• [Work instructions]: Please output exactly the part of the records below that opens with the line containing "(host : CheckerHost W)" and closes with the line containing "(CheckerFixture.host mixed_workspace)) 0%nat", both lines included, and nothing else.

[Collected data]
:::::
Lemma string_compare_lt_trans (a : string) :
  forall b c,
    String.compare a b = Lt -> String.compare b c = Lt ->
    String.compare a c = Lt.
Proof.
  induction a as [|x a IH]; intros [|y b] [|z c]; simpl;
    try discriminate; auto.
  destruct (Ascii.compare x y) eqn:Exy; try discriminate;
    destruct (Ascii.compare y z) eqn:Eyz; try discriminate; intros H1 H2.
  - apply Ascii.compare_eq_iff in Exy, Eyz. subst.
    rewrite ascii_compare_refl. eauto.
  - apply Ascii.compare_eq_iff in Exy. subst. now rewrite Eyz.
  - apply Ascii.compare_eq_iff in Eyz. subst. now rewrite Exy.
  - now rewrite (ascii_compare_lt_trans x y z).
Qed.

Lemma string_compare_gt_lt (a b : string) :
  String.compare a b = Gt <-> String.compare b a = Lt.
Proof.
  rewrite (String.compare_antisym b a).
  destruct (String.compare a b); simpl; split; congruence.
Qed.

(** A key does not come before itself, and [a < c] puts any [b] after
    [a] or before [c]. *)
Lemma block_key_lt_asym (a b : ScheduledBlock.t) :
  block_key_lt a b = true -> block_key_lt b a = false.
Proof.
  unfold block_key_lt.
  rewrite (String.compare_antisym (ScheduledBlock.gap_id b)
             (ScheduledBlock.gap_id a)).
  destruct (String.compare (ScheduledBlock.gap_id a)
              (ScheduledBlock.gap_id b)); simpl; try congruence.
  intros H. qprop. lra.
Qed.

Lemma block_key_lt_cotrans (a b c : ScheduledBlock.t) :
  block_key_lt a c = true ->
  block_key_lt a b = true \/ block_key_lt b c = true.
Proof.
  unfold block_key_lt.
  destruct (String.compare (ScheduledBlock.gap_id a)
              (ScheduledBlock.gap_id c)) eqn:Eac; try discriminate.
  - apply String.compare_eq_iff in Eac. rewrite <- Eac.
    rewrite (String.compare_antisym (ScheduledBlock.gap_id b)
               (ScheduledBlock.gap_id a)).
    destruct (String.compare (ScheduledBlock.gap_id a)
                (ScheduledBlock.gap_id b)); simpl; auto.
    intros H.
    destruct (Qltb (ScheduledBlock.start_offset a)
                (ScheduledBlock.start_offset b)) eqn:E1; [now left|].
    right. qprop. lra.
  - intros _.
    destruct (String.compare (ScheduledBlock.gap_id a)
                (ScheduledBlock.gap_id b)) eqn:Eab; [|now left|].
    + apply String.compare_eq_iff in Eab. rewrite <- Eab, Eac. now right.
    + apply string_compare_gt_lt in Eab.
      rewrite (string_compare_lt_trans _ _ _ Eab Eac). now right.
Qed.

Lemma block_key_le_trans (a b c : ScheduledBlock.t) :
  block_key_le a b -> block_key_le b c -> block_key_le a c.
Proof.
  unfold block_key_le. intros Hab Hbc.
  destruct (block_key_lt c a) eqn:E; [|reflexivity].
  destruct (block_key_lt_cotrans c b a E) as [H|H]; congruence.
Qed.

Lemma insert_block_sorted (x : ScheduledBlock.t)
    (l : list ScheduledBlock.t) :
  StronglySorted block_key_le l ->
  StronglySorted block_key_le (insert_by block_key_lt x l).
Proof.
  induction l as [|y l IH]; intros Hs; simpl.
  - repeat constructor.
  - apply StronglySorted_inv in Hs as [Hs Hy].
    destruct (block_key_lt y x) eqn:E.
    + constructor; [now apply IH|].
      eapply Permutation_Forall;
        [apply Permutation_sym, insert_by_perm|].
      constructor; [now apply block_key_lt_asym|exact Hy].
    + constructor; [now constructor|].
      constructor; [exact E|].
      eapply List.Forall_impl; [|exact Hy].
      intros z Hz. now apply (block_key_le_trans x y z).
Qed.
:::::
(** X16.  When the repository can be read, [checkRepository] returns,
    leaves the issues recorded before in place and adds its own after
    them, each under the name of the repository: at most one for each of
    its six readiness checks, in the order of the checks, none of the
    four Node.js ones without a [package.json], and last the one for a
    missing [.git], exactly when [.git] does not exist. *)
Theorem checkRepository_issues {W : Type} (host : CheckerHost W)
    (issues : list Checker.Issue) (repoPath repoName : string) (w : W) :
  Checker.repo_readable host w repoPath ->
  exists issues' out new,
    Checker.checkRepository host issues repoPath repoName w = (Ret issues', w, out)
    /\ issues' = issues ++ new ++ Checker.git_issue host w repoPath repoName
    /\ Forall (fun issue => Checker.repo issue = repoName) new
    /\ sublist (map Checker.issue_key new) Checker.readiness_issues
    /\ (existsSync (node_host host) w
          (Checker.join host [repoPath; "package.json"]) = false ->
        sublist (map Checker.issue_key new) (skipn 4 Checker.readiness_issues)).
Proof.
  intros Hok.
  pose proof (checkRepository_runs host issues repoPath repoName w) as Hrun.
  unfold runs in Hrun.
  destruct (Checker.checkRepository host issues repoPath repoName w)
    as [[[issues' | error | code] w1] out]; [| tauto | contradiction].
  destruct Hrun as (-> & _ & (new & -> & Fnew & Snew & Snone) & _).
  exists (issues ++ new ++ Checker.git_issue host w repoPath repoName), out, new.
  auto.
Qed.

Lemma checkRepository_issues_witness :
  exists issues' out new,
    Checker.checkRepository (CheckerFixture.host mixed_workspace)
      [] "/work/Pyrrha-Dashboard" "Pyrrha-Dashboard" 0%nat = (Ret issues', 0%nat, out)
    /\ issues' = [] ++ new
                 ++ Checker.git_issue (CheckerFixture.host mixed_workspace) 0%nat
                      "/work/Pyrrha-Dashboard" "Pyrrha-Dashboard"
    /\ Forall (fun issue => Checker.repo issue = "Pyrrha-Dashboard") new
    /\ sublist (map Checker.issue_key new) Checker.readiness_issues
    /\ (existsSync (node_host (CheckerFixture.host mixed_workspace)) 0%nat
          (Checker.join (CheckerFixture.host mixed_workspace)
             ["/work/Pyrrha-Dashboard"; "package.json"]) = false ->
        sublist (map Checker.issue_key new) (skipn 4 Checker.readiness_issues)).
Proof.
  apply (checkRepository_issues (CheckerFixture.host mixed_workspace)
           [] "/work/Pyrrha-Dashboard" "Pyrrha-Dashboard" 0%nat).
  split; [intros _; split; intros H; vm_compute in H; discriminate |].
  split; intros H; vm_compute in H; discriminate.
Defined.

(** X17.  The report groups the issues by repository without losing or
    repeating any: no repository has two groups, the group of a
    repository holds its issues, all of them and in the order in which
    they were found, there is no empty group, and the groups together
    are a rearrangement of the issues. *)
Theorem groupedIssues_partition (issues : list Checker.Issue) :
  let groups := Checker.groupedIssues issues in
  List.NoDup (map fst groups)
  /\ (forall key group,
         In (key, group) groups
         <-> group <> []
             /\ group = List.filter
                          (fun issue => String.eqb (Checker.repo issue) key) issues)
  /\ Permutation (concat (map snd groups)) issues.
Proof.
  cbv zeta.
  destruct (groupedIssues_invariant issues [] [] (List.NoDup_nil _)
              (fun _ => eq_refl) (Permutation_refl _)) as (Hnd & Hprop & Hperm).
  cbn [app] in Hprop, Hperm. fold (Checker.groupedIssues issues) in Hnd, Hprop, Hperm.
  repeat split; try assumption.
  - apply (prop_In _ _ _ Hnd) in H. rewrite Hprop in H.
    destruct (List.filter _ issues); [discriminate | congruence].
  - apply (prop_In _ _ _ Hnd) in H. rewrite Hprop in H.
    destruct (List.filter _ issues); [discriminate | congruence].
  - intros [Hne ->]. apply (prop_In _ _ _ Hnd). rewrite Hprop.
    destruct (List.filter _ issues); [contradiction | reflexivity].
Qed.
:::::
• [Answer to the exercise]:
Theorem checkRepository_issues {W : Type} (host : CheckerHost W)
    (issues : list Checker.Issue) (repoPath repoName : string) (w : W) :
  Checker.repo_readable host w repoPath ->
  exists issues' out new,
    Checker.checkRepository host issues repoPath repoName w = (Ret issues', w, out)
    /\ issues' = issues ++ new ++ Checker.git_issue host w repoPath repoName
    /\ Forall (fun issue => Checker.repo issue = repoName) new
    /\ sublist (map Checker.issue_key new) Checker.readiness_issues
    /\ (existsSync (node_host host) w
          (Checker.join host [repoPath; "package.json"]) = false ->
        sublist (map Checker.issue_key new) (skipn 4 Checker.readiness_issues)).
Proof.
  intros Hok.
  pose proof (checkRepository_runs host issues repoPath repoName w) as Hrun.
  unfold runs in Hrun.
  destruct (Checker.checkRepository host issues repoPath repoName w)
    as [[[issues' | error | code] w1] out]; [| tauto | contradiction].
  destruct Hrun as (-> & _ & (new & -> & Fnew & Snew & Snone) & _).
  exists (issues ++ new ++ Checker.git_issue host w repoPath repoName), out, new.
  auto.
Qed.

Lemma checkRepository_issues_witness :
  exists issues' out new,
    Checker.checkRepository (CheckerFixture.host mixed_workspace)
      [] "/work/Pyrrha-Dashboard" "Pyrrha-Dashboard" 0%nat = (Ret issues', 0%nat, out)
    /\ issues' = [] ++ new
                 ++ Checker.git_issue (CheckerFixture.host mixed_workspace) 0%nat
                      "/work/Pyrrha-Dashboard" "Pyrrha-Dashboard"
    /\ Forall (fun issue => Checker.repo issue = "Pyrrha-Dashboard") new
    /\ sublist (map Checker.issue_key new) Checker.readiness_issues
    /\ (existsSync (node_host (CheckerFixture.host mixed_workspace)) 0%nat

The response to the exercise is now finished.